苦手な人がいる。
「にんげんだもの」に終着しそうな言葉から始まったが、事実僕には苦手な人がいる。嫌いというほど積極的に憎んでいるわけでもなく、ただ苦手なのだ。
想像してほしい。ここに大きな鏡がある。その鏡は自分の嫌な部分が鮮明に映し出されるのだ。自分が人よりも劣っていると思っている部分、自分が嫌いだからなんとか治そうとしている部分。
その部分は社会的に見せられないから自分の中で押し殺して隠しているが、確かに自分の中にある。差別意識や暴力衝動、願望。恥ずべき感情。
それが映るのだ。もう十分に分かっているからその鏡をどけてほしいと思っても、決して動かない。自分の嫌な部分を見て耐える時間がずっと続く。
話が抽象的になってしまったが、その人を見るといつもそんな思いにかられている。自分の嫌な部分を否定し矯正することで、僕はある程度の成長をし社会に適応しようとしてきた。しかし昨日、その人からLINEのグループチャットに連絡が入って以来、僕の心はざわついている。
通知の画面で内容は少し読んだが、LINE上では未読のままにしている。細かい内容はここに記載しないが何やらうまくいっているらしい。報告のメッセージだった。それに対してグループの人たちが称賛のメッセージを送っている。僕はそれに嫉妬している。嫉妬しているが、嫉妬なんてしていないふりを全力でする。そういうふりをすることがしんどくなって、数年前から僕はLINEを未読にするようになったのだった。辛くないふりをすることと他人の詮索をこれまでの人間関係と天秤にかけた。僕は次々に人間関係を切っていく方を選んでいった。それが楽だった。気づけば、僕の周りには片手で数えられる程の人間関係しか残っていなかった。

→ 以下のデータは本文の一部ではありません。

(* ===== verification/EcOverrun.v ===== *)
(** * What a packet without an answer leads to: the bytes that follow are written behind
    the array of the packet *)

From S2P Require Import Prelude Util Vendor Crc8 CcdConfig TpmNv EcEfs EcComm EcEfsProps EcPacket EcSession.

(** Every state of the CRC has a byte that leaves it. *)
Lemma crc_steps_onto :
  all_below 256 (fun c => existsb (fun y => crc_step (Z.of_nat y) =? Z.shiftl c 8) (seq 0 256))
  = true.
Proof. vm_compute. reflexivity. Qed.

Lemma crc8_fixed l : bytes l -> exists b, is_byte b /\ crc8 (l ++ [b]) = crc8 l.
Proof.
  intros Hl. pose proof (crc8_arg_byte l 0) as Hc. fold (crc8 l) in Hc.
  pose proof (all_below_spec 256 _ (crc8 l) crc_steps_onto Hc) as H.
  apply existsb_exists in H as (y & Hy & E). apply Z.eqb_eq in E. apply in_seq in Hy.
  exists (Z.lxor (crc8 l) (Z.of_nat y)).
  split; [apply lxor_byte; [done|unfold is_byte; lia]|].
  unfold crc8 at 1. rewrite <- crc8_arg_app by done. fold (crc8 l).
  unfold crc8_arg. cbn [fold_left]. rewrite crc8_byte_step.
  rewrite <- Z.lxor_assoc, Z.lxor_nilpotent, Z.lxor_0_l, E.
  rewrite Z.shiftr_shiftl_l, Z.sub_diag, Z.shiftl_0_r by lia. by apply uN_small.
Qed.

Lemma crc8_repeat l : bytes l ->
  exists b, is_byte b /\ forall n, crc8 (l ++ replicate n b) = crc8 l.
Proof.
  intros Hl. destruct (crc8_fixed l Hl) as (b & Hb & E). exists b. split; [done|].
  induction n as [|n IH]; [by rewrite app_nil_r|].
  change (replicate (S n) b) with ([b] ++ replicate n b). rewrite app_assoc.
  unfold crc8 in *.
  rewrite <- (crc8_arg_app (l ++ [b])), E, (crc8_arg_app l); [done|done|].
  apply bytes_app; [done|]. by apply Forall_singleton.
Qed.

Section Overrun.
Context {N : Type} `{!TpmNv N} `{!TpmNvLaws N}.
Variable v : bool.

Notation ec := (@ec N).
Notation efs := (@efs N).
Implicit Types s : ec.

(** The hash of the EC is right, but the mode is NO_BOOT. *)
Definition refusing (h : list Z) (e : efs) : Prop :=
  hash_is_loaded (ec_efs_ctx e) = true /\ hash (ec_efs_ctx e) = h /\
  mode e = EC_EFS_BOOT_MODE_NO_BOOT.

Lemma verify_refused h (e : efs) :
  refusing h e -> length h = 32%nat ->
  exists e', ec_efs_verify_hash v h 32 e = (0, e') /\ refusing h e'.
Proof.
  intros (Hl & Hh & Hm) Hlen. exists (set_reboot (u64 (time_us e + 0)) e).
  split; [|split_and!; [exact Hl|exact Hh|exact Hm]].
  unfold ec_efs_verify_hash. change (32 =? SHA256_DIGEST_SIZE) with true. cbn [negb].
  rewrite (bind_run _ _ e e e) by done. rewrite Hl. cbn [negb andb].
  rewrite (bind_run _ _ e tt e) by done. rewrite (bind_run _ _ e e e) by done.
  rewrite Hh. change (Z.to_nat SHA256_DIGEST_SIZE) with 32%nat.
  rewrite (proj2 (safe_memcmp_zero h h 32 Hlen Hlen) eq_refl), Hm. reflexivity.
Qed.

Section Stuck.
Variables (u c l : Z) (h rest : list Z).
Hypothesis Hlen : length h = 32%nat.
Hypothesis Hbytes : bytes h.
Variable b : Z.

Notation w := (encode CR50_COMM_CMD_VERIFY_HASH h).

Hypothesis Hcrc : forall n, crc8 (body CR50_COMM_CMD_VERIFY_HASH h ++ replicate n b) =
  crc8 (body CR50_COMM_CMD_VERIFY_HASH h).

Lemma length_w : length w = 39%nat.
Proof. unfold encode. rewrite length_frame, Hlen. done. Qed.

(** The packet and [n] bytes more, which are over the memory behind it. *)
Definition overrun (n : nat) : list Z := w ++ replicate n b ++ drop n rest.

Definition stuck (n : nat) (r : Z) s : ec :=
  with_comm (mkComm u PHASE_RECEIVING_DATA c r 39 l (overrun n)) s.

Lemma overrun_decodes n (e : efs) : refusing h e -> (n <= 216)%nat ->
  exists e', decode_packet_ v (overrun n) (39 + Z.of_nat n) e = (0, e') /\ refusing h e'.
Proof.
  intros He Hn.
  destruct (frame_fields (crc8 (body CR50_COMM_CMD_VERIFY_HASH h)) CR50_COMM_CMD_VERIFY_HASH h
    (replicate n b ++ drop n rest) ltac:(done)) as (E1 & E2 & E3 & E4 & _).
  fold w in E1, E2, E3, E4. fold (overrun n) in E1, E2, E3, E4.
  destruct (verify_refused h e He Hlen) as (e' & Ev & He'). exists e'. split; [|done].
  unfold decode_packet_. rewrite E1, E2, E3, E4.
  assert (Es : sub 4 (Z.to_nat (39 + Z.of_nat n - offset_cmd)) (overrun n) =
    body CR50_COMM_CMD_VERIFY_HASH h ++ replicate n b).
  { unfold overrun, encode, frame, sub. rewrite <- !app_assoc. cbn [app le_bytes drop].
    rewrite app_assoc. apply take_app_length'. rewrite length_app, length_replicate.
    unfold body. rewrite !length_app, Hlen, length_le_bytes. unfold offset_cmd. cbn [length]. lia. }
  rewrite Es, Hcrc, Z.eqb_refl. cbn [negb].
  change (CR50_COMM_CMD_VERIFY_HASH =? CR50_COMM_CMD_SET_BOOT_MODE) with false.
  rewrite Z.eqb_refl. cbv iota.
  rewrite take_app_length' by done. rewrite Hlen. exact Ev.
Qed.

Lemma overrun_store n : (n < length rest)%nat ->
  <[(39 + n)%nat := b]> (overrun n) = overrun (S n).
Proof.
  intros Hn. unfold overrun. pose proof length_w as Hw.
  rewrite insert_app_r_alt by lia. f_equal.
  rewrite insert_app_r_alt by (rewrite length_replicate; lia).
  rewrite length_replicate. replace (39 + n - length w - n)%nat with 0%nat by lia.
  destruct (drop n rest) as [|x d] eqn:E.
  { apply (f_equal length) in E. rewrite length_drop in E. cbn in E. lia. }
  replace (drop (S n) rest) with d by (rewrite <- (Nat.add_1_r n), <- drop_drop, E; done).
  rewrite (replicate_S_end n b), <- app_assoc. done.
Qed.

(** One more byte: it is written, and the packet decodes as before. *)
Lemma stuck_step n s : (n < 216)%nat -> (216 <= length rest)%nat -> refusing h (ec_efs s) ->
  exists s', ec_comm_process_packet v b (stuck n (39 + Z.of_nat n) s) =
    (1, stuck (S n) (39 + Z.of_nat (S n)) s') /\
    refusing h (ec_efs s') /\ outs s' = outs s.
Proof.
  intros Hn Hr He.
  destruct (overrun_decodes (S n) (ec_efs s) He ltac:(lia)) as (e' & Ed & He').
  exists (with_efs e' s). split; [|done].
  set (s1 := stuck (S n) (39 + Z.of_nat (S n)) s).
  rewrite process_data by done. unfold receive_data.
  rewrite (bind_run _ _ _ 0 (with_efs e' s1)); [done|].
  rewrite (bind_run _ _ _ tt s1).
  - rewrite (bind_run _ _ s1 s1 s1) by done. cbn zeta.
    change (bytes_expected (ec_comm_ctx s1)) with 39.
    change (bytes_received (ec_comm_ctx s1)) with (39 + Z.of_nat (S n)).
    destruct (Z.leb_spec 39 (39 + Z.of_nat (S n))); [|lia].
    unfold decode_received. rewrite (bind_run _ _ s1 s1 s1) by done. cbn zeta.
    unfold on_efs. change (ec_efs s1) with (ec_efs s).
    change (packet (ec_comm_ctx s1)) with (overrun (S n)).
    change (bytes_received (ec_comm_ctx s1)) with (39 + Z.of_nat (S n)).
    by rewrite Ed.
  - unfold set_comm, modify, s1, stuck, store_byte, with_comm. cbn -[uN overrun].
    do 3 f_equal; [rewrite uN_small by (change (2 ^ 8) with 256; lia); lia|].
    replace (Z.to_nat (39 + Z.of_nat n)) with (39 + n)%nat by lia. apply overrun_store. lia.
Qed.

Lemma stuck_run n : forall m s, (m + n <= 216)%nat -> (216 <= length rest)%nat ->
  refusing h (ec_efs s) ->
  exists s', receive v (replicate n b) (stuck m (39 + Z.of_nat m) s) =
    (replicate n 1, stuck (m + n) (39 + Z.of_nat (m + n)) s') /\
    refusing h (ec_efs s') /\ outs s' = outs s.
Proof.
  induction n as [|n IH]; intros m s Hm Hr He.
  { exists s. rewrite Nat.add_0_r. done. }
  destruct (stuck_step m s ltac:(lia) Hr He) as (s1 & E1 & He1 & Ho1).
  destruct (IH (S m) s1 ltac:(lia) Hr He1) as (s2 & E2 & He2 & Ho2).
  exists s2. cbn [replicate]. rewrite (receive_cons _ _ _ _ _ _ E1), E2.
  rewrite Nat.add_succ_r. split; [done|]. by rewrite Ho2, Ho1.
Qed.
End Stuck.

(** C24. The code has no reset of its state after a packet without an answer: when the EC,
    while the mode is NO_BOOT, sends its right hash in a VERIFY_HASH packet, which gets no
    answer, there is one byte - the one that keeps the CRC of the packet right - which, sent
    after the packet n times for an n up to 216, before the EC is rebooted, is written each
    time behind the array of the packet, still without an answer. *)
Theorem unanswered_packet_overruns k h s :
  ready s -> (4 <= k)%nat -> bytes h -> length h = 32%nat -> refusing h (ec_efs s) ->
  exists b, is_byte b /\ forall n, (n <= 216)%nat ->
    exists flags s',
      receive v (replicate k CR50_COMM_PREAMBLE ++ encode CR50_COMM_CMD_VERIFY_HASH h ++
        replicate n b) s = (flags, s') /\
      packet (ec_comm_ctx s') = encode CR50_COMM_CMD_VERIFY_HASH h ++ replicate n b ++
        drop (39 + n) (packet (ec_comm_ctx s)) /\
      outs s' = outs s.
Proof.
  intros Hs Hk Hb Hlen He.
  assert (Hbody : bytes (body CR50_COMM_CMD_VERIFY_HASH h)).
  { unfold body. apply bytes_app; [apply bytes_le_bytes|]. apply bytes_app; [|done].
    apply Forall_singleton. unfold is_byte. lia. }
  destruct (crc8_repeat _ Hbody) as (b & Hbb & Hcrc). exists b. split; [done|]. intros n Hn.
  destruct (frame_served v k (crc8 (body CR50_COMM_CMD_VERIFY_HASH h)) CR50_COMM_CMD_VERIFY_HASH
    h s Hs Hk ltac:(done) ltac:(lia)) as (r & s1 & E1 & E2 & Hu & Hpk & H1).
  rewrite Z.eqb_refl in E2. unfold execute in E2. rewrite Hlen in E2.
  change (CR50_COMM_CMD_VERIFY_HASH =? CR50_COMM_CMD_SET_BOOT_MODE) with false in E2.
  rewrite Z.eqb_refl in E2. destruct (verify_refused h _ He Hlen) as (e' & Ev & He').
  change (Z.of_nat 32) with 32 in E2. rewrite Ev in E2. injection E2 as <- ->.
  cbn [nz negb Z.eqb] in H1. destruct H1 as (Hp & Hr & Hx & Ho). rewrite Hlen in Hr, Hx, Hpk.
  pose (rest := drop 39 (packet (ec_comm_ctx s))).
  assert (Hrest : (216 <= length rest)%nat).
  { destruct Hs as (_ & _ & Hs). unfold rest. rewrite length_drop. lia. }
  assert (Es : s1 = stuck (uart (ec_comm_ctx s1)) (preamble_count (ec_comm_ctx s1))
    (last_resp (ec_comm_ctx s1)) h rest b 0 (39 + Z.of_nat 0) s1).
  { unfold stuck, overrun. cbn [replicate app]. rewrite drop_0.
    destruct s1 as [[] ]. cbn in *. by subst. }
  destruct (stuck_run (uart (ec_comm_ctx s1)) (preamble_count (ec_comm_ctx s1))
    (last_resp (ec_comm_ctx s1)) h rest Hlen b Hcrc n 0 s1 ltac:(lia) Hrest He')
    as (s2 & E3 & _ & Ho2).
  rewrite <- Es in E3. rewrite app_assoc, receive_app. fold (encode CR50_COMM_CMD_VERIFY_HASH h) in E1.
  rewrite E1. cbn [fst snd]. rewrite E3. eexists _, _. split; [done|]. split; [|by rewrite <- Ho].
  change (overrun h rest b n = encode CR50_COMM_CMD_VERIFY_HASH h ++ replicate n b ++
    drop (39 + n) (packet (ec_comm_ctx s))). unfold overrun, rest. by rewrite drop_drop.
Qed.
End Overrun.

彼のことに戻る。彼のことで忘れられない出来事がある。10年ほど前に僕の家で飲み会を開いた際に、彼が時間通りに来られず遅れてきた。その飲み会では数人の誕生日を祝う目的もあり、彼も誕生日が近く祝われる予定だったが、かなりの遅刻だったので、集まった人たちはほとんど帰っていた。僕ともう一人は彼が遅れてでも来ることを知り、彼の来るのを待っていた。彼は来るなりほとんど人がいないことに(僕たち二人しか残っていないことに)不快な表情をし落胆していた。僕たちは、用意してあった皆からのプレゼントと残してあったケーキを差し出した。彼は迷惑そうにケーキを口に詰め込み、用意してあったプレゼントをひったくるようにして受け取り、「ありがとうございました」と吐き捨てるように言って帰っていった。彼の滞在は到着してから5分にも満たなかった。僕たち二人は彼が帰っていったあとに残されて、片付けをした。二人ともに彼に対して憤慨していた。
彼としてはせっかく来たのに、たった二人しか待っていなかったことが嫌だったのだろう。しかし僕たちとしては遅刻したのは彼であり、他の人たちの都合は変えられない。遅刻してでも彼が来ると言うから待って祝ってあげようと思っていたのに露骨に嫌な顔をしたのだ。僕たちの好意に対して、彼は形だけでも喜んだその場を過ごすということもできたはずだ。そうしなかったのは彼にも何か事情があったのかもしれないが、僕たちとしては嫌な気持ちが残った。
あの時彼に対して不快な感情を持ってしまい、それが決定的となって僕の頭の奥に残っている。ただの一度の些細な失礼な男の小さな出来事なのかもしれないが、拭い去ることはできていない。
おそらく彼は覚えていないだろう。僕も蒸し返してまで思い出させたいことでもない。しかし許す気にはなれていない。許さないままに蓋をして、あの出来事は終わってしまったのだ。不快な感情はそのまま僕の中に保存されている。
かくして些細な失礼な男の出来事は、そんなことすら許すこともできないのかと僕の自意識が責める格好の材料になっている。